In Acute Myeloid Leukemia (AML), aberrant mammalian Target of Rapamycin (mTOR) signaling occurs in approximately 50–80% of patients and it is associated with poor outcomes and therapy resistance.1
In a Letter to the Editor of Leukemia & Lymphoma, Ing S. Tiong from the Alfred Hospital, Melbourne, Australia, et al. reported results from their phase Ib dose-escalation study (NCT00636922), which aimed to determine the efficacy and tolerability of everolimus (inhibitor of Mammalian Target of Rapamycin Complex 1 [mTORC1]) in combination with Low Dose cytarabine (LDAC) in elderly patients with AML who are unfit for intensive chemotherapy.2
In total, 24 AML patients (median age = 74 years) were enrolled in this study between March 2008–July 2009. Patients were administered subcutaneous LDAC 20mg twice daily for 10 days every 28–42 day for four cycles and continuous oral everolimus at one of three dose levels including 2.5 mg (n = 8), 5mg (n = 8) or 10 mg (n = 8) for up to 3 months.

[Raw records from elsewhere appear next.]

Definition default_ip_range : ip_range_t :=
  {| src_start := VStr "16.0.0.1"; src_end := VStr "16.0.0.254";
     dst_start := VStr "48.0.0.1"; dst_end := VStr "48.0.0.254" |}.

Definition loop_world : World :=
  {| ext_STLClient := fun _ => LOk tt;
     ext_connect := LOk tt;
     ext_reset := LOk tt;
     ext_stl_map_ports :=
       LOk {| map_ := [(0, 1); (1, 0); (2, 3); (3, 2)];
              bi := [(0, 1); (2, 3)];
              unmapped := [] |};
     ext_STLBench := LOk default_ip_range;
     ext_get_streams := fun _ _ _ _ => LOk [bench_stream];
     ext_add_streams := fun _ _ => LOk tt;
     ext_NdrBenchConfig := fun _ => LOk tt;
     ext_NdrBench := fun _ => LOk tt;
     ext_find_ndr := fun _ => LOk tt;
     ext_config_verbose := Cfg.verbose;
     ext_print_final := fun _ => LOk tt;
     ext_to_json := LOk "{}";
     ext_disconnect := LOk tt |}.

(** The same server, with a search that raises the client error. *)
Definition timeout_world : World :=
  {| ext_STLClient := ext_STLClient loop_world;
     ext_connect := ext_connect loop_world;
     ext_reset := ext_reset loop_world;
     ext_stl_map_ports := ext_stl_map_ports loop_world;
     ext_STLBench := ext_STLBench loop_world;
     ext_get_streams := ext_get_streams loop_world;
     ext_add_streams := ext_add_streams loop_world;
     ext_NdrBenchConfig := ext_NdrBenchConfig loop_world;
     ext_NdrBench := ext_NdrBench loop_world;
     ext_find_ndr := fun _ => LRaise (LibSTLError "timeout");
     ext_config_verbose := ext_config_verbose loop_world;
     ext_print_final := ext_print_final loop_world;
     ext_to_json := ext_to_json loop_world;
     ext_disconnect := ext_disconnect loop_world |}.

(** The configuration the default command line leads to on [loop_world]. *)
Definition default_config : Cfg.t :=
  {| Cfg.ports := [0; 1]; Cfg.pkt_size := VInt 64; Cfg.vm := VStr "none";
     Cfg.iteration_duration := VFloat 20 0;
     Cfg.q_ful_resolution := VFloat 2 0;
     Cfg.first_run_duration := VFloat 20 0;
     Cfg.pdr := VFloat 3602879701896397 (-55); Cfg.pdr_error := VFloat 1 0;
     Cfg.ndr_results := VInt 1;
     Cfg.latency := VBool true; Cfg.core_mask := VNone;
     Cfg.verbose := VBool false;
     Cfg.drop_rate_interval := VInt 10 |}.
(** The same rule for goals that say what the loop returns. *)
Lemma for_range_eq {A R} (I : Z -> A -> S -> Prop) (Q : R -> S -> Prop)
    (body : Z -> A -> M S (step A R)) hi a s o :
  0 <= hi ->
  I 0 a s ->
  (forall q b t, 0 <= q < hi -> I q b t ->
     wp (body q b) (fun r t' => match r with
                              | Next b' => I (q + 1) b' t'
                              | Stop v => Q v t' end) t) ->
  (forall b t, I hi b t -> Ok (Next b) t = o) ->
  (forall v t, Q v t -> Ok (Stop v) t = o) ->
  for_range hi body a s = o.
Proof.
  intros Hhi HI Hbody HN HS.
  destruct (wp_elim _ _ _ (wp_for_range I Q body hi a s Hhi HI Hbody))
    as ([b|v] & t & E & HE); rewrite E; auto.
Qed.
End wp.

(** ** Lenses

    A component's code runs on the component's own state; the kernel's state
    contains it.  [zoom] runs the component's code there. *)

Record lens (S T : Type) : Type := Lens {
  lget : S -> T;
  lput : T -> S -> S;
}.
Arguments Lens {S T} lget lput.
Arguments lget {S T} l s.
Arguments lput {S T} l t s.

Class LensLaws {S T} (l : lens S T) : Prop := {
  lget_lput t s : lget l (lput l t s) = t;
  lput_lget s : lput l (lget l s) s = s;
  lput_lput t t' s : lput l t (lput l t' s) = lput l t s;
}.

Definition zoom {S T A} (l : lens S T) (m : M T A) : M S A := fun s =>
  match m (lget l s) with
  | Ok a t => Ok a (lput l t s)
  | Panic msg t => Panic msg (lput l t s)
  | Undef => Undef
  end.

Lemma wp_zoom {S T A} (l : lens S T) (m : M T A) Q (s : S) :
  wp m (fun a t => Q a (lput l t s)) (lget l s) -> wp (zoom l m) Q s.
Proof. unfold wp, zoom. by destruct (m (lget l s)). Qed.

The key results of the study were:
- Dose Limiting Toxicities (DLTs) were observed in patients in the 2.5 mg (leukocytosis flare, n = 1), 5 mg (heart failure, n = 1) and in the 10 mg (cough [n = 1], mouth ulcers [n = 1] and sepsis [n = 2]) cohort
- Grade 4 adverse events occurred including thrombocytopenia (58%) and neutropenia (67%)
- Overall Response Rate (ORR); 25% (6/24)
- Median Overall Survival (OS)
- All patients; 6.0 months
- In patients administered 2.5, 5.0 and 10 mg everolimus; 7.1 vs 6.3 vs 4.6 months
- Responders and non-responders; 18.9 vs 5.5 months, P = 0.041
- Poor risk and standard-risk patients; 5.7 vs 8.0 months, P = 0.028
In summary, the findings of the study did not “reveal an efficacy signal for the combination of LDAC with the mTORC1 inhibitor everolimus”. Additionally, the “combination might increase toxicity, with DLTs encountered with 10 mg everolimus in combination with LDAC”.
The authors concluded by suggesting that future studies should investigate the combination of mTOR inhibitors with other novel agents in the therapy for AML in order to answer biologically targeted questions.